Les parties ayant été régulièrement averties du jour de l'audience.

Après avoir entendu au cours de l'audience publique :

- le rapport de M. Baronnet, premier conseiller ;

- les observations de Me Lantheaune pour Mme C... ;

Considérant ce qui suit :

1. Mme B... C..., ressortissante de la République démocratique du Congo née le 16 août 1990, déclare être entrée en France le 11 décembre 2018. Sa demande d'asile déposée le 19 décembre 2018 a fait l'objet d'un rejet par l'Office français de protection des réfugiés et apatrides (OFPRA) le 19 juin 2019 ; ce rejet a été confirmé par la Cour nationale du droit d'asile (CNDA) le 14 janvier 2021. La préfète de l'Oise a pris à son encontre un arrêté en date du 10 février 2021 refusant son admission au séjour, portant obligation de quitter le territoire français dans un délai de quatre-vingt-dix jours et fixant le pays de renvoi. Mme C... relève appel du jugement du 11 mai 2021 par lequel le magistrat désigné par le président du tribunal administratif de Paris a rejeté sa demande d'annulation de l'arrêté du 10 février 2021.

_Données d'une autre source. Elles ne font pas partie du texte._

Lemma key_of_next first r : no_key first -> key_of (S first) r -> key_of first r.
Proof.
  intros Hno. assert (Hext : forall i, (forall j, (S first <= j < i)%nat -> no_key j) -> forall j, (first <= j < i)%nat -> no_key j).
  { intros i Hi j Hj. destruct (decide (j = first)) as [->|]; [done|]. apply Hi. lia. }
  destruct r as [[priv pk]|]; cbn [key_of].
  - intros (i & Hi & Hr & Hk & Hj). exists i. split; [lia|]. split; [exact Hr|]. split; [exact Hk|by apply Hext].
  - intros [Hj|(i & Hi & Hr & Hj)]; [left; by apply Hext|right]. exists i. split; [lia|]. split; [exact Hr|by apply Hext].
Qed.

(** Fuel for the rounds up to the seventeenth number is enough. *)
Lemma make_key_loop_spec n : forall tries pk, (tries <= MAX_TRIES)%nat -> (MAX_TRIES < tries + n)%nat -> point_ok pk ->
  ecc_point_is_zero pk = true \/ (exists priv, random tries = Some priv /\ valid priv) ->
  returns (key_of tries) (make_key_loop random n tries pk).
Proof.
  induction n as [|n IH]; intros tries pk Ht Hn Hok Hz; [lia|]. cbn [make_key_loop]. destruct (random tries) as [priv|] eqn:Er.
  2:{ apply returns_Some. right. exists tries. split; [lia|]. split; [exact Er|]. intros j Hj. lia. }
  pose proof (Hrandom _ _ Er) as Hp. destruct (range_test priv Hp) as [-> ->].
  destruct (Nat.leb_spec MAX_TRIES tries); [apply returns_Some; left; intros j Hj; lia|].
  assert (forall pk', (forall q, ~ gives_key priv q) -> ecc_point_is_zero pk' = true -> point_ok pk' -> returns (key_of tries) (make_key_loop random n (S tries) pk')) as Hnext.
  { intros pk' Hno Hz' Hok'. destruct (IH (S tries) pk' ltac:(lia) ltac:(lia) Hok' ltac:(by left)) as (r & -> & Hr). apply returns_Some.
    apply key_of_next; [|exact Hr]. exists priv. split; [exact Er|exact Hno]. }
  pose proof (num_range 4 priv Hp) as Hnum. assert (~ valid priv -> returns (key_of tries) (if ecc_point_is_zero pk then make_key_loop random n (S tries) pk else Some (Some (priv, pk)))) as Hskip.
  { intros Hv. destruct Hz as [Ez|(v & [= <-] & Hv')]; [|exfalso; exact (Hv Hv')]. rewrite Ez. apply Hnext; [|exact Ez|exact Hok]. intros q (Hv' & _). exact (Hv Hv'). }
  unfold valid in Hskip. destruct (Z.eqb_spec (num priv) 0) as [E|E]; [cbn [mbind option_bind]; apply Hskip; lia|].
  destruct (Z.ltb_spec (num priv) (num curve_n)) as [Hl|Hl]; cbn [negb]; [|cbn [mbind option_bind]; apply Hskip; lia].
  destruct (ecc_point_mult_returns curve_g priv None (vli_num_bits priv) curve_g_ok ltac:(done)) as (q & Eq & Hq). rewrite Eq. cbn [mbind option_bind].
  destruct (ecc_point_is_zero q) eqn:Ez.
  - apply Hnext; [|exact Ez|exact Hq]. intros q' (_ & Eq' & Ez'). rewrite Eq in Eq'. injection Eq' as <-. rewrite Ez in Ez'. discriminate Ez'.
  - apply returns_Some. exists tries. split; [lia|]. split; [exact Er|]. split; [|intros j Hj; lia]. unfold gives_key, valid. split; [lia|]. split; [exact Eq|exact Ez].
Qed.

(** C40: [ecc_make_key] ends, after at most 17 random numbers (the fuel is for 17 rounds, and to run out of it is not a result).  When the local [pk]
    is zero at first, or the first random number is in the range, it returns a key exactly if one of the first 16 numbers is one, that is, in the range
    with a public key that is not zero: the first such number, and the product of the generator with it; and false
    otherwise, that is, if there is none, or drawing a number failed before there was one. *)
Theorem ecc_make_key_spec pk : point_ok pk -> ecc_point_is_zero pk = true \/ (exists priv, random 0%nat = Some priv /\ valid priv) ->
  exists r, ecc_make_key random pk = Some r /\
    match r with
    | Some (private, public) =>
        exists i priv q, (i < MAX_TRIES)%nat /\ random i = Some priv /\ gives_key priv q /\ (forall j, (j < i)%nat -> no_key j) /\
          ecc_bytes2native private = priv /\ public = ecc_native2bytes (px q) ++ ecc_native2bytes (py q)
    | None => (forall j, (j < MAX_TRIES)%nat -> no_key j) \/ exists i, (i <= MAX_TRIES)%nat /\ random i = None /\ forall j, (j < i)%nat -> no_key j
    end.
Proof.
  intros Hok Hz. unfold ecc_make_key. destruct (make_key_loop_spec (S MAX_TRIES) 0 pk ltac:(lia) ltac:(lia) Hok Hz) as (r & -> & Hr). cbn [mbind option_bind]. eexists. split; [done|].
  destruct r as [[priv q]|]; cbn [option_map].
  - destruct Hr as (i & Hi & Er & Hk & Hj). exists i, priv, q. split; [lia|]. split; [exact Er|]. split; [exact Hk|]. split; [intros j ?; apply Hj; lia|].
    split; [exact (native_bytes_native _ (Hrandom _ _ Er))|reflexivity].
  - destruct Hr as [Hj|(i & Hi & Er & Hj)]; [left; intros j ?; apply Hj; lia|right]. exists i. split; [lia|]. split; [exact Er|]. intros j ?. apply Hj. lia.
Qed.
(** Once the field has begun, the UUIDs of the type follow each other. *)
Lemma uuids_loop_begun type ad p l : Forall has_type l -> forall pre n, (length (concat (map uuid_bytes (of_type type l))) <= n)%nat -> (length pre + n < 256)%nat ->
  let bs := concat (map uuid_bytes (of_type type l)) in
  serialize_uuids_loop l type ad (Some p) (pre ++ replicate n 0, Z.of_nat (length pre)) =
    Some (Some p, (pre ++ bs ++ replicate (n - length bs) 0, Z.of_nat (length pre + length bs))).
Proof.
  induction 1 as [|u l Hu _ IH]; intros pre n Hn Hp; cbn [serialize_uuids_loop of_type List.filter map concat] in *; [cbn; by rewrite Nat.sub_0_r, Nat.add_0_r|].
  destruct (Z.eqb_spec (uuid_type u) type) as [<-|]; [|by apply IH]. cbn [map concat] in *. rewrite length_app in Hn. cbn [mbind option_bind].
  assert ((if negb (uuid_type u =? BT_UUID32) then bt_uuid_to_le u else bt_put_le32 (uuid_u32 u)) = uuid_bytes u) as -> by (unfold uuid_bytes; by destruct (_ =? _)).
  rewrite (writes_put_bytes (uuid_bytes u) (bt_uuid_len u)) by (rewrite <- ?uuid_bytes_length by done; done || lia). cbn [mbind option_bind].
  rewrite (app_assoc pre), <- (length_app pre). rewrite IH by (rewrite ?length_app; unfold of_type; lia).
  rewrite !length_app, <- !app_assoc. by rewrite Nat.sub_add_distr, Nat.add_assoc.
Qed.
(** Nothing of the type: nothing is written. *)
Lemma uuids_loop_none type ad l s : of_type type l = [] -> serialize_uuids_loop l type ad None s = Some (None, s).
Proof. induction l as [|u l IH]; [done|]. cbn [of_type List.filter serialize_uuids_loop]. destruct (uuid_type u =? type); [done|]. exact IH. Qed.
Lemma uuids_loop_some type ad l : Forall has_type l -> of_type type l <> [] -> 0 <= ad < 256 -> forall pre n,
  let bs := concat (map uuid_bytes (of_type type l)) in (2 + length bs <= n)%nat -> (length pre + n < 256)%nat ->
  serialize_uuids_loop l type ad None (pre ++ replicate n 0, Z.of_nat (length pre)) =
    Some (Some (Z.of_nat (length pre)), (pre ++ (0 :: ad :: bs) ++ replicate (n - (2 + length bs)) 0, Z.of_nat (length pre + (2 + length bs)))).
Proof.
  intros Hl Hne Had. induction Hl as [|u l Hu Hl IH]; intros pre n bs Hn Hp; [done|]. subst bs. cbn [serialize_uuids_loop of_type List.filter] in *. destruct (Z.eqb_spec (uuid_type u) type) as [<-|]; [|by apply IH].
  cbn [map concat] in *. rewrite length_app in *. cbn [mbind option_bind]. assert (to_uchar (Z.of_nat (length pre) + 1) = Z.of_nat (length (pre ++ [0]))) as E by (rewrite length_app; cbn [length]; unfold to_uchar; rewrite Z.mod_small; lia).
  rewrite E. destruct n as [|n]; [lia|]. cbn [replicate]. change (0 :: replicate n 0) with ([0] ++ replicate n 0). rewrite (app_assoc pre).
  rewrite (writes_put8 ad (pre ++ [0]) n) by (rewrite ?length_app; cbn [length]; lia). cbn [mbind option_bind]. rewrite to_uchar_id by done.
  assert ((if negb (uuid_type u =? BT_UUID32) then bt_uuid_to_le u else bt_put_le32 (uuid_u32 u)) = uuid_bytes u) as -> by (unfold uuid_bytes; by destruct (_ =? _)).
  rewrite (app_assoc (pre ++ [0])), <- (length_app (pre ++ [0])). set (pre' := (pre ++ [0]) ++ [ad]). assert (length pre' = (length pre + 2)%nat) as Hl' by (unfold pre'; rewrite !length_app; cbn [length]; lia).
  rewrite (writes_put_bytes (uuid_bytes u) (bt_uuid_len u)) by (rewrite <- ?uuid_bytes_length by done; cbn [length]; done || lia). cbn [mbind option_bind].
  rewrite (app_assoc pre'), <- (length_app pre'). rewrite (uuids_loop_begun (uuid_type u) ad _ l Hl) by (rewrite ?length_app; unfold of_type; cbn [length]; lia).
  rewrite !length_app, Hl'. unfold pre', of_type. rewrite <- !app_assoc. cbn [app length]. rewrite <- ?app_assoc. repeat first [lia | f_equal].
Qed.
Lemma writes_uuids type ad l : Forall has_type l -> 0 <= ad < 256 -> writes (serialize_uuids l type ad) (advertising (uuid_field type ad l)).
Proof.
  intros Hl Had pre n Hn Hp. unfold serialize_uuids, uuid_field in *. destruct (of_type type l) as [|u us] eqn:E.
  - rewrite uuids_loop_none by done. exact (writes_nil pre n Hn Hp).
  - assert (advertising [(ad, concat (map uuid_bytes (u :: us)))] = Z.of_nat (S (length (concat (map uuid_bytes (u :: us))))) :: ad :: concat (map uuid_bytes (u :: us))) as Ea by (unfold advertising; cbn [fmap list_fmap concat]; by rewrite app_nil_r).
    rewrite Ea in *. set (bs := concat (map uuid_bytes (u :: us))) in *. cbn [length] in *.
    rewrite (uuids_loop_some type ad l Hl) by (rewrite ?E; try done; cbn [length]; fold bs; lia). rewrite E. fold bs. cbn [mbind option_bind snd].
    cbn [app]. rewrite store_at_hole. do 4 f_equal. unfold to_uchar. rewrite Z.mod_small; lia.
Qed.
Lemma writes_service_uuids l : Forall has_type l -> writes (serialize_service_uuids l) (advertising (service_fields l)).
Proof. intros Hl. unfold service_fields. rewrite !advertising_app. apply writes_bind; [by apply writes_uuids|]. apply writes_bind; by apply writes_uuids. Qed.
Lemma writes_solicit_uuids l : Forall has_type l -> writes (serialize_solicit_uuids l) (advertising (solicit_fields l)).
Proof. intros Hl. unfold solicit_fields. rewrite !advertising_app. apply writes_bind; [by apply writes_uuids|]. apply writes_bind; by apply writes_uuids. Qed.

Lemma advertising_field t v fs : advertising ((t, v) :: fs) = [Z.of_nat (S (length v))] ++ [t] ++ v ++ advertising fs.
Proof. done. Qed.
Lemma writes_byte v w : w = to_uchar v -> writes (put8 v) [w].
Proof. intros ->. apply writes_put8. Qed.
Lemma writes_manuf_data l : writes (serialize_manuf_data l) (advertising (map manuf_field l)).
Proof.
  induction l as [|m l IH]; [apply writes_nil|]. cbn [map]. unfold manuf_field. rewrite advertising_field. apply writes_small. rewrite !length_app, le16_length. cbn [length]. intros Hs. cbn [serialize_manuf_data].
  apply writes_bind; [apply writes_byte; unfold to_uchar, size_of; rewrite Z.mod_small by lia; lia|]. apply writes_bind; [by apply writes_byte|]. rewrite <- app_assoc.
  apply writes_bind; [apply writes_put_bytes; unfold size_of; by rewrite le16_length|]. apply writes_bind; [by apply writes_put_bytes|exact IH].
Qed.
Lemma writes_service_data l : Forall (fun s => has_type (sd_uuid s)) l -> writes (serialize_service_data l) (advertising (map service_field l)).
Proof.
  destruct types_differ as (D1 & D2 & D3). induction 1 as [|s l Hs _ IH]; [apply writes_nil|]. cbn [map]. unfold service_field. rewrite advertising_field. pose proof (uuid_bytes_length _ Hs) as Hl.
  apply writes_small. rewrite !length_app. cbn [length]. intros Hb. cbn [serialize_service_data]. cbv zeta.
  apply writes_bind; [apply writes_byte; unfold to_uchar, size_of; rewrite Z.mod_small by lia; lia|]. rewrite <- app_assoc.
  assert (exists k, bt_uuid_len (sd_uuid s) = k /\ (k = 2 /\ service_type (sd_uuid s) = EIR_SVC_DATA16 \/ k = 4 /\ service_type (sd_uuid s) = EIR_SVC_DATA32 \/ k = 16 /\ service_type (sd_uuid s) = EIR_SVC_DATA128) /\
    (if negb (k =? 4) then bt_uuid_to_le (sd_uuid s) else bt_put_le32 (uuid_u32 (sd_uuid s))) = uuid_bytes (sd_uuid s)) as (k & Ek & Ht & Eb).
  { exists (bt_uuid_len (sd_uuid s)). split; [done|]. unfold service_type, uuid_bytes. destruct Hs as [E|[E|E]]; rewrite E, ?Z.eqb_refl.
    - destruct (uuid16_length _ E) as [-> _]. rewrite (proj2 (Z.eqb_neq BT_UUID16 BT_UUID32)) by done. auto.
    - rewrite (uuid32_length _ E), (proj2 (Z.eqb_neq BT_UUID32 BT_UUID16)) by congruence. auto.
    - destruct (uuid128_length _ E) as [-> _]. rewrite (proj2 (Z.eqb_neq BT_UUID128 BT_UUID16)), (proj2 (Z.eqb_neq BT_UUID128 BT_UUID32)) by congruence. auto. }
  rewrite Ek, Eb. apply writes_bind; [destruct Ht as [[-> ->]|[[-> ->]|[-> ->]]]; by apply writes_byte|].
  apply writes_bind; [apply writes_put_bytes; unfold size_of; lia|]. apply writes_bind; [by apply writes_put_bytes|exact IH].
Qed.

Sur la légalité de l'obligation de quitter le territoire français :

2. En premier lieu, il ressort des termes de l'arrêté attaqué, abondamment motivé par trois de ses cinq pages, qu'il comporte les considérations de droit et de fait sur lesquelles repose l'obligation de quitter le territoire français, alors même qu'il ne reprend pas tous les éléments relatifs à la situation personnelle de l'intéressée. Le moyen tiré du défaut de motivation de cet arrêté ne peut qu'être écarté.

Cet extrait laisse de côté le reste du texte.